D. - Si l'abbé Dulaurens avoit fait sa soumission aux lois de la République, l'eussiez-vous reconnu et L'eussiez vous fait également ?
- Répond qu'il ne peut le savoir".

Au début de Brumaire an VI le ministre de la Police générale adresse au Directoire exécutif le rapport suivant :

"Votre commissaire près l'Administration centrale du Finistère, m'informe qu'il existe dans son département un certain Alexandre Hyacinthe La Barre du Laurens, prêtre ex-chanoine et soi-disant grand vicaire qui dirige à son gré tous les ministres réfractaires retirés dans le cy-devant Évêché de Quimper.

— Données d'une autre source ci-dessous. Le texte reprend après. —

Definition CRC32_TABLE : list Z :=
  [ 0x00000000; 0x77073096; 0xEE0E612C; 0x990951BA;
    0x076DC419; 0x706AF48F; 0xE963A535; 0x9E6495A3;
    0x0EDB8832; 0x79DCB8A4; 0xE0D5E91E; 0x97D2D988;
    0x09B64C2B; 0x7EB17CBD; 0xE7B82D07; 0x90BF1D91;
    0x1DB71064; 0x6AB020F2; 0xF3B97148; 0x84BE41DE;
    0x1ADAD47D; 0x6DDDE4EB; 0xF4D4B551; 0x83D385C7;
    0x136C9856; 0x646BA8C0; 0xFD62F97A; 0x8A65C9EC;
    0x14015C4F; 0x63066CD9; 0xFA0F3D63; 0x8D080DF5;
    0x3B6E20C8; 0x4C69105E; 0xD56041E4; 0xA2677172;
    0x3C03E4D1; 0x4B04D447; 0xD20D85FD; 0xA50AB56B;
    0x35B5A8FA; 0x42B2986C; 0xDBBBC9D6; 0xACBCF940;
    0x32D86CE3; 0x45DF5C75; 0xDCD60DCF; 0xABD13D59;
    0x26D930AC; 0x51DE003A; 0xC8D75180; 0xBFD06116;
    0x21B4F4B5; 0x56B3C423; 0xCFBA9599; 0xB8BDA50F;
    0x2802B89E; 0x5F058808; 0xC60CD9B2; 0xB10BE924;
    0x2F6F7C87; 0x58684C11; 0xC1611DAB; 0xB6662D3D;
    0x76DC4190; 0x01DB7106; 0x98D220BC; 0xEFD5102A;
    0x71B18589; 0x06B6B51F; 0x9FBFE4A5; 0xE8B8D433;
    0x7807C9A2; 0x0F00F934; 0x9609A88E; 0xE10E9818;
    0x7F6A0DBB; 0x086D3D2D; 0x91646C97; 0xE6635C01;
    0x6B6B51F4; 0x1C6C6162; 0x856530D8; 0xF262004E;
    0x6C0695ED; 0x1B01A57B; 0x8208F4C1; 0xF50FC457;
    0x65B0D9C6; 0x12B7E950; 0x8BBEB8EA; 0xFCB9887C;
    0x62DD1DDF; 0x15DA2D49; 0x8CD37CF3; 0xFBD44C65;
    0x4DB26158; 0x3AB551CE; 0xA3BC0074; 0xD4BB30E2;
    0x4ADFA541; 0x3DD895D7; 0xA4D1C46D; 0xD3D6F4FB;
    0x4369E96A; 0x346ED9FC; 0xAD678846; 0xDA60B8D0;
    0x44042D73; 0x33031DE5; 0xAA0A4C5F; 0xDD0D7CC9;
    0x5005713C; 0x270241AA; 0xBE0B1010; 0xC90C2086;
    0x5768B525; 0x206F85B3; 0xB966D409; 0xCE61E49F;
    0x5EDEF90E; 0x29D9C998; 0xB0D09822; 0xC7D7A8B4;
    0x59B33D17; 0x2EB40D81; 0xB7BD5C3B; 0xC0BA6CAD;
    0xEDB88320; 0x9ABFB3B6; 0x03B6E20C; 0x74B1D29A;
    0xEAD54739; 0x9DD277AF; 0x04DB2615; 0x73DC1683;
    0xE3630B12; 0x94643B84; 0x0D6D6A3E; 0x7A6A5AA8;
    0xE40ECF0B; 0x9309FF9D; 0x0A00AE27; 0x7D079EB1;
    0xF00F9344; 0x8708A3D2; 0x1E01F268; 0x6906C2FE;
    0xF762575D; 0x806567CB; 0x196C3671; 0x6E6B06E7;
    0xFED41B76; 0x89D32BE0; 0x10DA7A5A; 0x67DD4ACC;
    0xF9B9DF6F; 0x8EBEEFF9; 0x17B7BE43; 0x60B08ED5;
    0xD6D6A3E8; 0xA1D1937E; 0x38D8C2C4; 0x4FDFF252;
    0xD1BB67F1; 0xA6BC5767; 0x3FB506DD; 0x48B2364B;
    0xD80D2BDA; 0xAF0A1B4C; 0x36034AF6; 0x41047A60;
    0xDF60EFC3; 0xA867DF55; 0x316E8EEF; 0x4669BE79;
    0xCB61B38C; 0xBC66831A; 0x256FD2A0; 0x5268E236;
    0xCC0C7795; 0xBB0B4703; 0x220216B9; 0x5505262F;
    0xC5BA3BBE; 0xB2BD0B28; 0x2BB45A92; 0x5CB36A04;
    0xC2D7FFA7; 0xB5D0CF31; 0x2CD99E8B; 0x5BDEAE1D;
    0x9B64C2B0; 0xEC63F226; 0x756AA39C; 0x026D930A;
    0x9C0906A9; 0xEB0E363F; 0x72076785; 0x05005713;
    0x95BF4A82; 0xE2B87A14; 0x7BB12BAE; 0x0CB61B38;
    0x92D28E9B; 0xE5D5BE0D; 0x7CDCEFB7; 0x0BDBDF21;
    0x86D3D2D4; 0xF1D4E242; 0x68DDB3F8; 0x1FDA836E;
    0x81BE16CD; 0xF6B9265B; 0x6FB077E1; 0x18B74777;
    0x88085AE6; 0xFF0F6A70; 0x66063BCA; 0x11010B5C;
    0x8F659EFF; 0xF862AE69; 0x616BFFD3; 0x166CCF45;
    0xA00AE278; 0xD70DD2EE; 0x4E048354; 0x3903B3C2;
    0xA7672661; 0xD06016F7; 0x4969474D; 0x3E6E77DB;
    0xAED16A4A; 0xD9D65ADC; 0x40DF0B66; 0x37D83BF0;
    0xA9BCAE53; 0xDEBB9EC5; 0x47B2CF7F; 0x30B5FFE9;
    0xBDBDF21C; 0xCABAC28A; 0x53B39330; 0x24B4A3A6;
    0xBAD03605; 0xCDD70693; 0x54DE5729; 0x23D967BF;
    0xB3667A2E; 0xC4614AB8; 0x5D681B02; 0x2A6F2B94;
    0xB40BBE37; 0xC30C8EA1; 0x5A05DF1B; 0x2D02EF8D ].

(** ** The bit-serial reference of the header comment
    [foreach (bit of data) if (bit == (crc & 1)) crc = crc >> 1;
    else crc = (crc >> 1) ^ CRC32_POLY], low bit of each byte first. *)
Definition crc_bit (poly crc : Z) (bit : bool) : Z :=
  if Bool.eqb bit (Z.odd crc) then crc >>> 1 else (crc >>> 1) .^ poly.

Definition crc_bits (poly crc : Z) (bits : list bool) : Z := foldl (crc_bit poly) crc bits.

Fixpoint word_bits (k : nat) (b : Z) : list bool :=
  match k with
  | O => []
  | S k => Z.odd b :: word_bits k (Z.div2 b)
  end.

Definition bytes_bits (bs : list Z) : list bool := bs ≫= word_bits 8.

Cet individu que l'on peut considérer comme un chef de bandes contre-révolutionnaires est d'autant dangereux qu'il sait mettre une extrême réserve dans sa conduite. Il s'abstient d'exercer publiquement son culte mais il n'épargne aucun moyen pour exciter à la rebellion les fanatiques qui lui sont soumis.

C'est d'après ses exhortations que tous les prêtres insermentés du Finistère ont refusé de faire la déclaration prescrite par la loi du 7 vendémiaire an IV et de prêter le serment exigé par celle du 19 fructidor dernier, le fait est prouvé par la déposition d'un prêtre interrogé par le Directeur du Jury de l'Arrondissement de Quimper.

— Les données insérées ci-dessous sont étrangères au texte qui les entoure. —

Definition R_to_ER_tab_1 : list R_to_ER :=
  [ mk_ER 0x00000000 0x00000000; mk_ER 0x00000002 0x20000000;
    mk_ER 0x00000004 0x00000000; mk_ER 0x00000006 0x20000000;
    mk_ER 0x00000008 0x00000000; mk_ER 0x0000000a 0x20000000;
    mk_ER 0x0000000c 0x00000000; mk_ER 0x0000000e 0x20000000;
    mk_ER 0x00000110 0x00000000; mk_ER 0x00000112 0x20000000;
    mk_ER 0x00000114 0x00000000; mk_ER 0x00000116 0x20000000;
    mk_ER 0x00000118 0x00000000; mk_ER 0x0000011a 0x20000000;
    mk_ER 0x0000011c 0x00000000; mk_ER 0x0000011e 0x20000000;
    mk_ER 0x00000220 0x00000000; mk_ER 0x00000222 0x20000000;
    mk_ER 0x00000224 0x00000000; mk_ER 0x00000226 0x20000000;
    mk_ER 0x00000228 0x00000000; mk_ER 0x0000022a 0x20000000;
    mk_ER 0x0000022c 0x00000000; mk_ER 0x0000022e 0x20000000;
    mk_ER 0x00000330 0x00000000; mk_ER 0x00000332 0x20000000;
    mk_ER 0x00000334 0x00000000; mk_ER 0x00000336 0x20000000;
    mk_ER 0x00000338 0x00000000; mk_ER 0x0000033a 0x20000000;
    mk_ER 0x0000033c 0x00000000; mk_ER 0x0000033e 0x20000000;
    mk_ER 0x00000400 0x00000000; mk_ER 0x00000402 0x20000000;
    mk_ER 0x00000404 0x00000000; mk_ER 0x00000406 0x20000000;
    mk_ER 0x00000408 0x00000000; mk_ER 0x0000040a 0x20000000;
    mk_ER 0x0000040c 0x00000000; mk_ER 0x0000040e 0x20000000;
    mk_ER 0x00000510 0x00000000; mk_ER 0x00000512 0x20000000;
    mk_ER 0x00000514 0x00000000; mk_ER 0x00000516 0x20000000;
    mk_ER 0x00000518 0x00000000; mk_ER 0x0000051a 0x20000000;
    mk_ER 0x0000051c 0x00000000; mk_ER 0x0000051e 0x20000000;
    mk_ER 0x00000620 0x00000000; mk_ER 0x00000622 0x20000000;
    mk_ER 0x00000624 0x00000000; mk_ER 0x00000626 0x20000000;
    mk_ER 0x00000628 0x00000000; mk_ER 0x0000062a 0x20000000;
    mk_ER 0x0000062c 0x00000000; mk_ER 0x0000062e 0x20000000;
    mk_ER 0x00000730 0x00000000; mk_ER 0x00000732 0x20000000;
    mk_ER 0x00000734 0x00000000; mk_ER 0x00000736 0x20000000;
    mk_ER 0x00000738 0x00000000; mk_ER 0x0000073a 0x20000000;
    mk_ER 0x0000073c 0x00000000; mk_ER 0x0000073e 0x20000000;
    mk_ER 0x00000800 0x00000000; mk_ER 0x00000802 0x20000000;
    mk_ER 0x00000804 0x00000000; mk_ER 0x00000806 0x20000000;
    mk_ER 0x00000808 0x00000000; mk_ER 0x0000080a 0x20000000;
    mk_ER 0x0000080c 0x00000000; mk_ER 0x0000080e 0x20000000;
    mk_ER 0x00000910 0x00000000; mk_ER 0x00000912 0x20000000;
    mk_ER 0x00000914 0x00000000; mk_ER 0x00000916 0x20000000;
    mk_ER 0x00000918 0x00000000; mk_ER 0x0000091a 0x20000000;
    mk_ER 0x0000091c 0x00000000; mk_ER 0x0000091e 0x20000000;
    mk_ER 0x00000a20 0x00000000; mk_ER 0x00000a22 0x20000000;
    mk_ER 0x00000a24 0x00000000; mk_ER 0x00000a26 0x20000000;
    mk_ER 0x00000a28 0x00000000; mk_ER 0x00000a2a 0x20000000;
    mk_ER 0x00000a2c 0x00000000; mk_ER 0x00000a2e 0x20000000;
    mk_ER 0x00000b30 0x00000000; mk_ER 0x00000b32 0x20000000;
    mk_ER 0x00000b34 0x00000000; mk_ER 0x00000b36 0x20000000;
    mk_ER 0x00000b38 0x00000000; mk_ER 0x00000b3a 0x20000000;
    mk_ER 0x00000b3c 0x00000000; mk_ER 0x00000b3e 0x20000000;
    mk_ER 0x00000c00 0x00000000; mk_ER 0x00000c02 0x20000000;
    mk_ER 0x00000c04 0x00000000; mk_ER 0x00000c06 0x20000000;
    mk_ER 0x00000c08 0x00000000; mk_ER 0x00000c0a 0x20000000;
    mk_ER 0x00000c0c 0x00000000; mk_ER 0x00000c0e 0x20000000;
    mk_ER 0x00000d10 0x00000000; mk_ER 0x00000d12 0x20000000;
    mk_ER 0x00000d14 0x00000000; mk_ER 0x00000d16 0x20000000;
    mk_ER 0x00000d18 0x00000000; mk_ER 0x00000d1a 0x20000000;
    mk_ER 0x00000d1c 0x00000000; mk_ER 0x00000d1e 0x20000000;
    mk_ER 0x00000e20 0x00000000; mk_ER 0x00000e22 0x20000000;
    mk_ER 0x00000e24 0x00000000; mk_ER 0x00000e26 0x20000000;
    mk_ER 0x00000e28 0x00000000; mk_ER 0x00000e2a 0x20000000;
    mk_ER 0x00000e2c 0x00000000; mk_ER 0x00000e2e 0x20000000;
    mk_ER 0x00000f30 0x00000000; mk_ER 0x00000f32 0x20000000;
    mk_ER 0x00000f34 0x00000000; mk_ER 0x00000f36 0x20000000;
    mk_ER 0x00000f38 0x00000000; mk_ER 0x00000f3a 0x20000000;
    mk_ER 0x00000f3c 0x00000000; mk_ER 0x00000f3e 0x20000000;
    mk_ER 0x00011000 0x00000000; mk_ER 0x00011002 0x20000000;
    mk_ER 0x00011004 0x00000000; mk_ER 0x00011006 0x20000000;
    mk_ER 0x00011008 0x00000000; mk_ER 0x0001100a 0x20000000;
    mk_ER 0x0001100c 0x00000000; mk_ER 0x0001100e 0x20000000;
    mk_ER 0x00011110 0x00000000; mk_ER 0x00011112 0x20000000;
    mk_ER 0x00011114 0x00000000; mk_ER 0x00011116 0x20000000;
    mk_ER 0x00011118 0x00000000; mk_ER 0x0001111a 0x20000000;
    mk_ER 0x0001111c 0x00000000; mk_ER 0x0001111e 0x20000000;
    mk_ER 0x00011220 0x00000000; mk_ER 0x00011222 0x20000000;
    mk_ER 0x00011224 0x00000000; mk_ER 0x00011226 0x20000000;
    mk_ER 0x00011228 0x00000000; mk_ER 0x0001122a 0x20000000;
    mk_ER 0x0001122c 0x00000000; mk_ER 0x0001122e 0x20000000;
    mk_ER 0x00011330 0x00000000; mk_ER 0x00011332 0x20000000;
    mk_ER 0x00011334 0x00000000; mk_ER 0x00011336 0x20000000;
    mk_ER 0x00011338 0x00000000; mk_ER 0x0001133a 0x20000000;
    mk_ER 0x0001133c 0x00000000; mk_ER 0x0001133e 0x20000000;
    mk_ER 0x00011400 0x00000000; mk_ER 0x00011402 0x20000000;
    mk_ER 0x00011404 0x00000000; mk_ER 0x00011406 0x20000000;
    mk_ER 0x00011408 0x00000000; mk_ER 0x0001140a 0x20000000;
    mk_ER 0x0001140c 0x00000000; mk_ER 0x0001140e 0x20000000;
    mk_ER 0x00011510 0x00000000; mk_ER 0x00011512 0x20000000;
    mk_ER 0x00011514 0x00000000; mk_ER 0x00011516 0x20000000;
    mk_ER 0x00011518 0x00000000; mk_ER 0x0001151a 0x20000000;
    mk_ER 0x0001151c 0x00000000; mk_ER 0x0001151e 0x20000000;
    mk_ER 0x00011620 0x00000000; mk_ER 0x00011622 0x20000000;
    mk_ER 0x00011624 0x00000000; mk_ER 0x00011626 0x20000000;
    mk_ER 0x00011628 0x00000000; mk_ER 0x0001162a 0x20000000;
    mk_ER 0x0001162c 0x00000000; mk_ER 0x0001162e 0x20000000;
    mk_ER 0x00011730 0x00000000; mk_ER 0x00011732 0x20000000;
    mk_ER 0x00011734 0x00000000; mk_ER 0x00011736 0x20000000;
    mk_ER 0x00011738 0x00000000; mk_ER 0x0001173a 0x20000000;
    mk_ER 0x0001173c 0x00000000; mk_ER 0x0001173e 0x20000000;
    mk_ER 0x00011800 0x00000000; mk_ER 0x00011802 0x20000000;
    mk_ER 0x00011804 0x00000000; mk_ER 0x00011806 0x20000000;
    mk_ER 0x00011808 0x00000000; mk_ER 0x0001180a 0x20000000;
    mk_ER 0x0001180c 0x00000000; mk_ER 0x0001180e 0x20000000;
    mk_ER 0x00011910 0x00000000; mk_ER 0x00011912 0x20000000;
    mk_ER 0x00011914 0x00000000; mk_ER 0x00011916 0x20000000;
    mk_ER 0x00011918 0x00000000; mk_ER 0x0001191a 0x20000000;
    mk_ER 0x0001191c 0x00000000; mk_ER 0x0001191e 0x20000000;
    mk_ER 0x00011a20 0x00000000; mk_ER 0x00011a22 0x20000000;
    mk_ER 0x00011a24 0x00000000; mk_ER 0x00011a26 0x20000000;
    mk_ER 0x00011a28 0x00000000; mk_ER 0x00011a2a 0x20000000;
    mk_ER 0x00011a2c 0x00000000; mk_ER 0x00011a2e 0x20000000;
    mk_ER 0x00011b30 0x00000000; mk_ER 0x00011b32 0x20000000;
    mk_ER 0x00011b34 0x00000000; mk_ER 0x00011b36 0x20000000;
    mk_ER 0x00011b38 0x00000000; mk_ER 0x00011b3a 0x20000000;
    mk_ER 0x00011b3c 0x00000000; mk_ER 0x00011b3e 0x20000000;
    mk_ER 0x00011c00 0x00000000; mk_ER 0x00011c02 0x20000000;
    mk_ER 0x00011c04 0x00000000; mk_ER 0x00011c06 0x20000000;
    mk_ER 0x00011c08 0x00000000; mk_ER 0x00011c0a 0x20000000;
    mk_ER 0x00011c0c 0x00000000; mk_ER 0x00011c0e 0x20000000;
    mk_ER 0x00011d10 0x00000000; mk_ER 0x00011d12 0x20000000;
    mk_ER 0x00011d14 0x00000000; mk_ER 0x00011d16 0x20000000;
    mk_ER 0x00011d18 0x00000000; mk_ER 0x00011d1a 0x20000000;
    mk_ER 0x00011d1c 0x00000000; mk_ER 0x00011d1e 0x20000000;
    mk_ER 0x00011e20 0x00000000; mk_ER 0x00011e22 0x20000000;
    mk_ER 0x00011e24 0x00000000; mk_ER 0x00011e26 0x20000000;
    mk_ER 0x00011e28 0x00000000; mk_ER 0x00011e2a 0x20000000;
    mk_ER 0x00011e2c 0x00000000; mk_ER 0x00011e2e 0x20000000;
    mk_ER 0x00011f30 0x00000000; mk_ER 0x00011f32 0x20000000;
    mk_ER 0x00011f34 0x00000000; mk_ER 0x00011f36 0x20000000;
    mk_ER 0x00011f38 0x00000000; mk_ER 0x00011f3a 0x20000000;
    mk_ER 0x00011f3c 0x00000000; mk_ER 0x00011f3e 0x20000000 ].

Comme le Commissaire qui le dénonce assure que ce perturbateur ne cessera d'intriguer du fond d'une campagne ou il s'est retiré pour échapper plus aisément à la surveillance des autorités constituées, J'ai cru devoir vous demander sa déportation, et J'y suis d'autant plus fondé que je sais qu'il peut trouver dans les déportés rentrés et autres réfractaires qui sont restés cachés dans le Finistère, des moyens infaillibles de troubler la tranquillité publique de ce Département.

Je vous propose en conséquence le projet d'arrêté cy joint.

Le Directoire exécutif après avoir pris connaissance du rapport du Ministre de la Police Générale,

Considérant que le nommé Alexandre Hyacinthe Labarre du Laurens, prêtre, ex chanoine et soi-disant grand vicaire ne cesse d'exciter les prêtres réfractaires du cy-devant Évêché de Quimper a ne point se soumettre aux lois ...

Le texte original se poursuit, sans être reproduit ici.